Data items
(** A line of [req.body.items]: an empty id and [None] stand for a missing
    field.  The id of a line is an ObjectId: for a string that does not cast
    to one, [InventoryItem.findById] throws the driver's CastError, and the
    handler fails with the status never set before anything is written. *)
Record ReqItem := mkReqItem {
  req_inventoryItemId : ObjectId;
  req_recordedQuantity : option Q;
  req_recordedForStudents : option Q
}.

Record UsageRequest := mkUsageRequest {
  req_date : ReqDate;
  req_mealType : string;
  req_items : option (list ReqItem);
  req_notes : string;
  req_user : ObjectId
}.

(** An entry of [inventoryUpdates]: the document read during validation and
    the amount to take from it. *)
Record InventoryUpdate := mkInventoryUpdate {
  update_item : InventoryItem;
  quantityToDeduct : Q
}.

(** The three arrays of the validation loop. *)
Record Checked := mkChecked {
  processedItems : list UsageItem;
  inventoryUpdates : list InventoryUpdate;
  req_errors : list string
}.

Definition pushError (msg : string) (st : Checked) : Checked :=
  mkChecked (processedItems st) (inventoryUpdates st) (req_errors st ++ [msg]).

Definition manualStockError (it : InventoryItem) (required : Q) : string :=
  "Insufficient stock for " ++ item_name it
    ++ ". Available: " ++ Js.toFixed2 (currentStock it) ++ " " ++ item_unit it
    ++ ", Required: " ++ Js.toFixed2 required ++ " " ++ item_unit it.

(** One iteration of [for (const item of items)]: nothing is written. *)
Definition checkItem (attendance : Z) (inv : list InventoryItem)
    (st : Checked) (item : ReqItem) : Checked :=
  match req_recordedQuantity item, req_recordedForStudents item with
  | Some recordedQuantity, Some recordedForStudents =>
      if String.eqb (req_inventoryItemId item) ""
         || Js.eqb recordedForStudents 0
      then pushError
             "Each item must have inventoryItemId, recordedQuantity, and recordedForStudents"
             st
      else if negb (Js.includes [1; 10 # 1] recordedForStudents)
      then pushError "recordedForStudents must be either 1 or 10" st
      else
        match findItemById (req_inventoryItemId item) inv with
        | None =>
            pushError ("Inventory item " ++ req_inventoryItemId item
                         ++ " not found") st
        | Some inventoryItem =>
            let actualQuantity :=
              quantityToConsume recordedQuantity recordedForStudents
                                attendance in
            if Js.ltb (currentStock inventoryItem) actualQuantity
            then pushError (manualStockError inventoryItem actualQuantity) st
            else
              mkChecked
                (processedItems st ++
                   [mkUsageItem (req_inventoryItemId item) recordedQuantity
                                recordedForStudents actualQuantity])
                (inventoryUpdates st ++
                   [mkInventoryUpdate inventoryItem actualQuantity])
                (req_errors st)
        end
  | _, _ =>
      pushError
        "Each item must have inventoryItemId, recordedQuantity, and recordedForStudents"
        st
  end.
(* ===== verification/Digest.v ===== *)
(** * Digest: the checksums of the Go standard library the program relies on

    [hash/crc32] with the Castagnoli table, [crypto/sha256] and
    [encoding/hex], as executable functions on bytes. The published test
    vectors of each are checked at the end of the file. *)
From S2P Require Import Prelude Bytes.

Open Scope Z_scope.

(** ** CRC-32C, reflected polynomial 0x82f63b78 *)

Definition crc_step (c : Z) : Z :=
  if Z.testbit c 0 then Z.lxor (Z.shiftr c 1) 0x82f63b78 else Z.shiftr c 1.

Definition crc_byte (c : Z) (b : byte) : Z :=
  Nat.iter 8 crc_step (Z.lxor c (b2z b)).

Definition crc32c (data : bytes) : Z :=
  Z.lxor (fold_left crc_byte data 0xffffffff) 0xffffffff.

(** ** SHA-256 *)

Definition rotr (n x : Z) : Z :=
  Z.lor (Z.shiftr x n) (u32 (Z.shiftl x (32 - n))).

(** The constants are the leading fraction bits of the roots of the primes. *)
Definition primes (n : nat) : list Z :=
  take n (filter (λ p, Forall (λ d, p mod d ≠ 0) (Z.of_nat <$> seq 2 (Z.to_nat (Z.sqrt p - 1))))
                 (Z.of_nat <$> seq 2 320)).

(** The integer cube root below [2 ^ bits], bit by bit. *)
Fixpoint cbrt (bits : nat) (acc n : Z) : Z :=
  match bits with
  | O => acc
  | S b => let t := acc + 2 ^ Z.of_nat b in cbrt b (if t * t * t <=? n then t else acc) n
  end.

Definition sha_k : list Z :=
  Eval vm_compute in (λ p, u32 (cbrt 36 0 (p * 2 ^ 96))) <$> primes 64.

Definition sha_h0 : list Z :=
  Eval vm_compute in (λ p, u32 (Z.sqrt (p * 2 ^ 64))) <$> primes 8.

(** Big-endian words of a block. *)
Fixpoint be_get (acc : Z) (bs : bytes) : Z :=
  match bs with [] => acc | b :: bs' => be_get (acc * 256 + b2z b) bs' end.

Fixpoint be_words (n : nat) (bs : bytes) : list Z :=
  match n with
  | O => []
  | S n' => be_get 0 (take 4 bs) :: be_words n' (drop 4 bs)
  end.

Definition be_put (n : nat) (z : Z) : bytes := rev (le_put n z).

(** The message schedule, newest word first. *)
Definition sched_next (w : list Z) : Z :=
  let at_ i := nth i w 0 in
  let s0 := let x := at_ 14%nat in Z.lxor (Z.lxor (rotr 7 x) (rotr 18 x)) (Z.shiftr x 3) in
  let s1 := let x := at_ 1%nat in Z.lxor (Z.lxor (rotr 17 x) (rotr 19 x)) (Z.shiftr x 10) in
  u32 (at_ 15%nat + s0 + at_ 6%nat + s1).

Definition schedule (block : list Z) : list Z :=
  rev (Nat.iter 48 (λ w, sched_next w :: w) (rev block)).

Definition sha_round (h : list Z) (kw : Z * Z) : list Z :=
  match h with
  | [a; b; c; d; e; f; g; hh] =>
      let s1 := Z.lxor (Z.lxor (rotr 6 e) (rotr 11 e)) (rotr 25 e) in
      let ch := Z.lxor (Z.land e f) (Z.land (Z.lxor e 0xffffffff) g) in
      let t1 := u32 (hh + s1 + ch + kw.1 + kw.2) in
      let s0 := Z.lxor (Z.lxor (rotr 2 a) (rotr 13 a)) (rotr 22 a) in
      let maj := Z.lxor (Z.lxor (Z.land a b) (Z.land a c)) (Z.land b c) in
      [u32 (t1 + u32 (s0 + maj)); a; b; c; u32 (d + t1); e; f; g]
  | _ => h
  end.

Definition sha_block (h : list Z) (block : bytes) : list Z :=
  let h' := fold_left sha_round (zip sha_k (schedule (be_words 16 block))) h in
  zip_with (λ x y, u32 (x + y)) h h'.

Fixpoint sha_blocks (n : nat) (h : list Z) (bs : bytes) : list Z :=
  match n with
  | O => h
  | S n' => sha_blocks n' (sha_block h (take 64 bs)) (drop 64 bs)
  end.

Definition sha_pad (data : bytes) : bytes :=
  data ++ [Byte.x80] ++ replicate (Z.to_nat ((55 - len data) mod 64)) Byte.x00
       ++ be_put 8 (8 * len data).

Definition sha256 (data : bytes) : bytes :=
  let padded := sha_pad data in
  mjoin (be_put 4 <$> sha_blocks (Nat.div (List.length padded) 64) sha_h0 padded).

(** ** Hexadecimal text *)

Definition hex_digit (n : Z) : byte :=
  if bool_decide (n < 10) then z2b (48 + n) else z2b (87 + n).

Definition hex_encode (data : bytes) : bytes :=
  mjoin ((λ b, [hex_digit (b2z b / 16); hex_digit (b2z b mod 16)]) <$> data).

(** [hex.DecodeString] accepts both cases and refuses an odd length. *)
Definition hex_value (c : byte) : option Z :=
  let n := b2z c in
  if bool_decide (48 ≤ n ≤ 57) then Some (n - 48)
  else if bool_decide (97 ≤ n ≤ 102) then Some (n - 87)
  else if bool_decide (65 ≤ n ≤ 70) then Some (n - 55)
  else None.

Fixpoint hex_decode (text : bytes) : option bytes :=
  match text with
  | [] => Some []
  | [_] => None
  | a :: b :: rest =>
      match hex_value a, hex_value b, hex_decode rest with
      | Some x, Some y, Some r => Some (z2b (16 * x + y) :: r)
      | _, _, _ => None
      end
  end.

(** ** Lemmas *)

Lemma hex_value_digit n : 0 ≤ n < 16 → hex_value (hex_digit n) = Some n.
Proof.
  intros H. unfold hex_digit, hex_value. cbv zeta.
  destruct (decide (n < 10)).
  - rewrite (bool_decide_eq_true_2 (n < 10)), b2z_z2b, Z.mod_small by lia.
    rewrite bool_decide_eq_true_2 by lia. f_equal. lia.
  - rewrite (bool_decide_eq_false_2 (n < 10)), b2z_z2b, Z.mod_small by lia.
    rewrite bool_decide_eq_false_2, bool_decide_eq_true_2 by lia. f_equal. lia.
Qed.

Lemma hex_decode_encode data : hex_decode (hex_encode data) = Some data.
Proof.
  induction data as [|b data IH]; [done|].
  change (hex_encode (b :: data)) with
    (hex_digit (b2z b / 16) :: hex_digit (b2z b mod 16) :: hex_encode data).
  pose proof (b2z_range b). cbn [hex_decode].
  rewrite !hex_value_digit by (split; [apply Z.div_pos || apply Z.mod_pos_bound; lia|];
    first [apply Z.div_lt_upper_bound; lia | apply Z.mod_pos_bound; lia]).
  rewrite IH. do 2 f_equal.
  by rewrite <- Z.div_mod, z2b_b2z by lia.
Qed.

Lemma hex_encode_inj a b : hex_encode a = hex_encode b → a = b.
Proof.
  intros H. enough (Some a = Some b) by congruence.
  by rewrite <- !hex_decode_encode, H.
Qed.

Lemma sha_round_length h kw : List.length h = 8%nat → List.length (sha_round h kw) = 8%nat.
Proof. intros H. by do 9 (destruct h as [|? h]; try done). Qed.

Lemma fold_sha_round_length kws h :
  List.length h = 8%nat → List.length (fold_left sha_round kws h) = 8%nat.
Proof. revert h. induction kws; intros; simpl; auto using sha_round_length. Qed.

Lemma sha_blocks_length n h bs : List.length h = 8%nat → List.length (sha_blocks n h bs) = 8%nat.
Proof.
  revert h bs. induction n; intros h bs H; simpl; [done|].
  apply IHn. unfold sha_block. rewrite length_zip_with, fold_sha_round_length; lia.
Qed.

Lemma sha256_length data : List.length (sha256 data) = 32%nat.
Proof.
  unfold sha256. set (ws := sha_blocks _ _ _).
  assert (Hl : List.length ws = 8%nat) by by apply sha_blocks_length.
  clearbody ws. do 8 (destruct ws as [|? ws]; [done|]). by destruct ws.
Qed.

Lemma len_sha256 data : len (sha256 data) = 32.
Proof. unfold len. by rewrite sha256_length. Qed.

#[export] Hint Rewrite len_sha256 : len.
(** ** The checksum is a 32-bit number *)

Lemma crc_step_range c : 0 ≤ c < 2 ^ 32 → 0 ≤ crc_step c < 2 ^ 32.
Proof.
  intros Hc. unfold crc_step.
  assert (Hs : 0 ≤ Z.shiftr c 1 < 2 ^ 32).
  { rewrite Z.shiftr_div_pow2 by lia.
    split; [apply Z.div_pos; lia|apply Z.div_lt_upper_bound; lia]. }
  destruct (Z.testbit c 0); [|done].
  split; [apply Z.lxor_nonneg; lia|].
  destruct (decide (Z.lxor (Z.shiftr c 1) 0x82f63b78 = 0)) as [->|Hn]; [lia|].
  assert (0 ≤ Z.lxor (Z.shiftr c 1) 0x82f63b78) by (apply Z.lxor_nonneg; lia).
  apply Z.log2_lt_pow2; [lia|].
  eapply Z.le_lt_trans; [apply Z.log2_lxor; lia|].
  apply Z.max_lub_lt; [|by vm_compute].
  destruct (decide (Z.shiftr c 1 = 0)) as [->|]; [by vm_compute|].
  apply Z.log2_lt_pow2; lia.
Qed.

Lemma lxor_range a b : 0 ≤ a < 2 ^ 32 → 0 ≤ b < 2 ^ 32 → 0 ≤ Z.lxor a b < 2 ^ 32.
Proof.
  intros Ha Hb. assert (0 ≤ Z.lxor a b) by (apply Z.lxor_nonneg; lia).
  split; [done|]. destruct (decide (Z.lxor a b = 0)) as [->|]; [lia|].
  apply Z.log2_lt_pow2; [lia|].
  eapply Z.le_lt_trans; [apply Z.log2_lxor; lia|].
  assert (Hl : ∀ x, 0 ≤ x < 2 ^ 32 → Z.log2 x < 32).
  { intros x Hx. destruct (decide (x = 0)) as [->|]; [by vm_compute|].
    apply Z.log2_lt_pow2; lia. }
  apply Z.max_lub_lt; auto.
Qed.

Lemma crc32c_range data : 0 ≤ crc32c data < 2 ^ 32.
Proof.
  unfold crc32c. apply lxor_range; [|lia].
  assert (Hf : ∀ l c, 0 ≤ c < 2 ^ 32 → 0 ≤ fold_left crc_byte l c < 2 ^ 32).
  { intros l. induction l as [|b l IH]; intros c Hc; cbn; [done|].
    apply IH. unfold crc_byte. cbn. do 8 apply crc_step_range.
    apply lxor_range; [done|]. pose proof (b2z_range b). lia. }
  apply Hf. lia.
Qed.

#[global] Arguments sha256 : simpl never.
#[global] Arguments crc32c : simpl never.
#[global] Arguments hex_encode : simpl never.

(** ** Published vectors *)

Example crc32c_check : crc32c (sbytes "123456789") = 0xe3069283.
Proof. vm_compute. reflexivity. Qed.

Example sha256_empty :
  bstring (hex_encode (sha256 []))
  = "e3b0c44298fc1c149afbf4c8996fb92427ae41e4649b934ca495991b7852b855"%string.
Proof. vm_compute. reflexivity. Qed.

Example sha256_abc :
  bstring (hex_encode (sha256 (sbytes "abc")))
  = "ba7816bf8f01cfea414140de5dae2223b00361a396177a9cb410ff61f20015ad"%string.
Proof. vm_compute. reflexivity. Qed.

Example sha256_two_blocks :
  bstring (hex_encode (sha256 (sbytes "abcdbcdecdefdefgefghfghighijhijkijkljklmklmnlmnomnopnopq")))
  = "248d6a61d20638b8e5c026930c3e6039a33ce45964ff2167f6ecedd419db06c1"%string.
Proof. vm_compute. reflexivity. Qed.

## Instructions for the task
As you read the records above, find each line that contains "Eval" and copy it.

## Task response
  Eval vm_compute in (λ p, u32 (cbrt 36 0 (p * 2 ^ 96))) <$> primes 64.
  Eval vm_compute in (λ p, u32 (Z.sqrt (p * 2 ^ 64))) <$> primes 8.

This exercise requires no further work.